Why’s Ronald McDonald Sledding In A Kuala Lumpur Mall, Not A Big Mac In Sight? (VIDEO)


Leave it to Ronald McDonald: For never having been seen actually eating McDonald’s fast-food “cuisine,” this character can spark some serious feelings of satisfaction in the brains of young and old, all around the globe.

In a recent video filmed at balmy Kuala Lumpur’s Utama shopping mall (below), Ronald McDonald is the central figure responsible for a sledding hill being built from scratch inside the mall for all the masses to enjoy. From an outdoor temperature of 95 degrees F (35 degrees C), citizens gathered in the climate-controlled mall to take slides down the sledding hill, as Ronald is shown dumping off free wheelbarrow loads of fresh snow from a nearby snow-maker. Not a single fry was seen being gobbled down anywhere in sight.

The event was part of the mega-franchise’s Fun Makes All Things Happen campaign, according to Ad Age, which will have Ronald popping up around the globe to promote joy and an active lifestyle (but not the burgers, apparently).

McDonald’s recently updated Ronald McDonald’s duds in advance of the global excursion. Check out the new jacket the spokesclown can pull out of the closet now, the cargo-style pantaloons (below). At least they left those red shoes alone. How could those clownish monstrosities that Ronald calls feet have fitted in anything else?

For the Kuala Lumpur junket, though, Ronald McDonald went with his other new rugby shirt look. Surprise, surprise. How exciting for the little ones.

The mascot will be “engaging people in places where they are and to interact through their own social-media channels,” said the company’s director of global marketing, David Zlotnik. This viral strategy, he added, is “using Ronald to help drive new audiences and connect [with them] online.”

But NOT to eat the food, keep in mind. For several years, McDonald’s has faced pressure for using their mascots like Ronald McDonald to lure children to Happy Meals and other menu items that just aren’t nutritionally valuable. In response, the company unveiled in May a new character named Happy to be the lone mascot associated with the actual McDonald’s Happy Meal. So: Happy, a unisex character, is a talking Happy Meal box. What else?

Zlotnik explained to Ad Age, “Ronald represents the brand and Happy represents the Happy Meal.” Hm. We think we’ve got it now.

Over the past half-century, Ronald has evolved as the country’s feelings about eating processed food laden with saturated fats and mysterious preservatives has changed. In the past decade, since the 2004 release of the Morgan Spurlock’s documentary Super Size Me, the amount of viral backlash against the chain has intensified, even though it’s hard to notice it in the company’s quarterly earnings statements.

Back when Ronald McDonald was first unveiled as the company’s spokesman, he’d walk around dispensing burgers from a giant burger-dispensing belt around his waist.
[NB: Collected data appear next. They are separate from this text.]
(** * pseudojava: the Higgs field registry and the deferred free stack

    A shallow embedding of [higgs_king.h] (the bounded, priority-sorted
    registry of field points and its interaction step) and of [free_all.h]
    (the priority-ordered stack of pending [free] calls and its cascade).

    C [double] values are Rocq's primitive binary64 floats, so every
    arithmetic operation and comparison below rounds, overflows and treats
    NaN as the C code does when it is compiled as the README says
    ([-std=c99]: IEEE 754 double evaluation, no contraction). The inline
    assembly around the pushes only moves registers and has no counterpart
    here. *)

From Stdlib Require Import String Ascii ZArith List Sorted Permutation Bool Lia
  Floats Uint63.
Import ListNotations.

Set Warnings "-inexact-float".

(* ================================================================== *)
(** ** C doubles *)

Module Double.

Open Scope float_scope.

(** [isnan] and [isinf] of <math.h>. *)
Definition isnan (x : float) : bool := negb (x =? x).
Definition isinf (x : float) : bool := abs x =? infinity.

(** [a > b] on doubles: false as soon as one side is NaN. *)
Definition gtb (a b : float) : bool := b <? a.

(** Conversion of a [size_t] to [double] (exact below 2^53). *)
Definition of_size (n : Z) : float := of_uint63 (Uint63.of_Z n).
Definition of_count (n : nat) : float := of_size (Z.of_nat n).

(** Classes of values, read on the IEEE specification [Prim2SF x] of a
    double. [number x]: [x] is not a NaN. [signed s r]: [r] is a zero, an
    infinity or a finite value with sign bit [s]. *)
Definition is_nan_sf (x : spec_float) : bool :=
  match x with S754_nan => true | _ => false end.

Definition number (x : float) : Prop := is_nan_sf (Prim2SF x) = false.

(** The IEEE value of the double 1.0. *)
Definition one_sf : spec_float := S754_finite false 4503599627370496 (-52).

(** [x] is a zero, a positive finite value or plus infinity. *)
Definition not_negative (x : spec_float) : Prop :=
  match x with
  | S754_zero _ => True
  | S754_infinity s | S754_finite s _ _ => s = false
  | S754_nan => False
  end.

(** [c] is a finite double above zero. *)
Definition positive_finite (c : float) : Prop :=
  exists m e, Prim2SF c = S754_finite false m e.

Definition signed (s : bool) (r : spec_float) : Prop :=
  match r with
  | S754_zero s' | S754_infinity s' | S754_finite s' _ _ => s' = s
  | S754_nan => False
  end.

End Double.

Notation "a >? b" := (Double.gtb a b) : float_scope.

(* ================================================================== *)
(** ** free_all.h: the tick stack of pending frees *)

Module FreeAll.

Import Double.
Open Scope float_scope.

Definition MAX_TICK_STACK : nat := 1024.
Definition FUZZY_CONFIDENCE_THRESHOLD : float := 0.7.
Definition MEMORY_PRESSURE_THRESHOLD : float := 0.9.

(** A pointer is its address; [NULL] is address 0. *)
Definition pointer := Z.
Definition NULL : pointer := 0%Z.

(** [struct FreeTick]; the [next] link is the tail of the Rocq list. *)
Record FreeTick := mkTick {
  ptr : pointer;
  size : Z;
  ref_count : Z;
  fuzzy_score : float
}.

(** The two globals [tick_stack] and [tick_count], together with what the
    code does to the outside world: the addresses handed to [free], oldest
    first, and the lines written to stdout/stderr. *)
Record state := mkState {
  tick_stack : list FreeTick;
  tick_count : nat;
  freed : list pointer;
  output : list string
}.

Definition empty : state := mkState [] 0 [] [].

Definition say (msg : string) (st : state) : state :=
  mkState (tick_stack st) (tick_count st) (freed st) (output st ++ [msg]).

(** [is_valid_ptr]: the placeholder validation of the source. *)
Definition is_valid_ptr (p : pointer) : bool := negb (p =? NULL)%Z.

(** [monitor_memory_pressure]: [tick_count > 1024 * 0.9 ? 0.9 : 0.5]. *)
Definition monitor_memory_pressure (st : state) : float :=
  if of_count (tick_count st) >? of_count MAX_TICK_STACK * MEMORY_PRESSURE_THRESHOLD
  then 0.9 else 0.5.

(** [fuzzy_score_ptr]. *)
Definition fuzzy_score_ptr (st : state) (p : pointer) (sz : Z) (rc : Z) : float :=
  let size_factor := if (sz >? 1024)%Z then 0.9 else of_size sz / 1024.0 in
  let ref_factor := if (rc >? 1)%Z then 0.7 else 0.3 in
  let memory_pressure := monitor_memory_pressure st in
  let score := if size_factor <? ref_factor then size_factor else ref_factor in
  let score := if score <? memory_pressure then score else memory_pressure in
  score.

(** The penalty [tick_push] applies to the score it got from
    [fuzzy_score_ptr]: [if (s < THRESHOLD) s *= 0.8]. *)
Definition penalize (s : float) : float :=
  if s <? FUZZY_CONFIDENCE_THRESHOLD then s * 0.8 else s.

(** The [while (cur->next && cur->next->fuzzy_score > t->fuzzy_score)] walk
    of [tick_push], started at node [cur] whose successors are [rest]:
    the list from [cur] on, with [t] linked in. *)
Fixpoint link_after (cur : FreeTick) (rest : list FreeTick) (t : FreeTick)
  : list FreeTick :=
  match rest with
  | [] => [cur; t]
  | nxt :: rest' =>
      if fuzzy_score nxt >? fuzzy_score t
      then cur :: link_after nxt rest' t
      else cur :: t :: rest
  end.

Definition insert_tick (stack : list FreeTick) (t : FreeTick) : list FreeTick :=
  match stack with
  | [] => [t]
  | hd :: rest =>
      if fuzzy_score t >? fuzzy_score hd then t :: stack
      else link_after hd rest t
  end.

(** [tick_push]. [malloc_ok] is whether the [malloc] of the node succeeds. *)
Definition tick_push (malloc_ok : bool) (p : pointer) (sz rc : Z) (st : state)
  : state :=
  if (p =? NULL)%Z || (MAX_TICK_STACK <=? tick_count st)%nat then
    say "FREE_ALL Error: Null ptr or tick stack full" st
  else if negb malloc_ok then
    say "FREE_ALL Error: Memory allocation failed for tick" st
  else
    let t := mkTick p sz rc (penalize (fuzzy_score_ptr st p sz rc)) in
    mkState (insert_tick (tick_stack st) t) (S (tick_count st))
            (freed st) (output st).

(** The loop of [tick_cascade] over the nodes from [cur] on. *)
Fixpoint cascade_from (cur : list FreeTick) (st : state) : state :=
  match cur with
  | [] => st
  | t :: next =>
      let st' :=
        if negb (ptr t =? NULL)%Z then
          if negb (is_valid_ptr (ptr t)) then
            say "FREE_ALL Warning: Double-free attempt" st
          else mkState (tick_stack st) (tick_count st)
                       (freed st ++ [ptr t]) (output st)
        else st in
      cascade_from next st'
  end.

(** [tick_cascade]. *)
Definition tick_cascade (st : state) : state :=
  let st' := cascade_from (tick_stack st) st in
  mkState [] 0 (freed st') (output st').

(** [free_all_tickstack]: the policy gate in front of the cascade. *)
Definition free_all_tickstack (st : state) : state :=
  if monitor_memory_pressure st >? MEMORY_PRESSURE_THRESHOLD then
    tick_cascade st
  else
    say "FREE_ALL: Low memory pressure, deferring cascade" st.

(** How often an address was handed to [free]. *)
Definition times_freed (p : pointer) (st : state) : nat :=
  count_occ Z.eq_dec (freed st) p.

(** [n] submissions, of the distinct handles [1 .. n], each of [sz] bytes
    with reference estimate [rc]. *)
Fixpoint submit_many (n : nat) (sz rc : Z) (st : state) : state :=
  match n with
  | O => st
  | S k => tick_push true (Z.of_nat n) sz rc (submit_many k sz rc st)
  end.

End FreeAll.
That’s not something you’ll see nowadays, said company CEO Don Thompson last month at its annual shareholders meeting.

“We are not predators,” he said, according to Market Watch. “We have been marketing responsibly. You don’t see Ronald McDonald eating food. You never see Ronald in schools.”

That may be the case today, but not too long ago, you’d see the mascot doing guest stints teaching children physical education classes at elementary schools and making appearances at libraries to hand out free ice cream coupons to the minions who’d come to see him preach about safety topics entirely unrelated to burgers and fries.

Fast-food industry critics like Jesse Bragg of Corporate Accountability International say the new strategy to relegate Ronald McDonald to other jobs is just a smoke-screen:

“They think that by not having him consume food, it’s not encouraging kids to patronize the brand,” Bragg told The Huffington Post.

Ronald McDonald officially stopped associating himself with McDonald’s food in 2006, when it joined the Better Business Bureau. But good luck getting children to disassociate the mascot from the brand he was born to promote.

“There’s a test in marketing where they put people under a full magnetic resonance imaging machine, like a brain scan essentially, and they show people images, and different parts of the brain light up,” Adam Hanft, founder of the Hanft Projects marketing company, told HuffPo. “If you showed kids Ronald McDonald, all the reward centers of the brain would go f**king crazy like July 4th. Because he equals the hamburger.”

To some, Ronald McDonald equals something all together more menacing. Geoffrey Giuliano, who played Ronald McDonald for a few years in the late 1970s, has become a vociferous opponent of the McDonald’s franchise and its calorie-heavy menu. To this day, the converted vegetarian thinks of the franchise as one that could care less about building a children’s charity (Ronald McDonald House) or feeding children right.

“Ronald himself,” Giuliano said in an interview at McSpotlight, “the deification of that meat-eating Godhead, is a cover, just a cover for their greed. Like their charities, the Ronald McDonald Houses. They care about as much for dying kids as they do for live kids. They only care about the money, just the money.”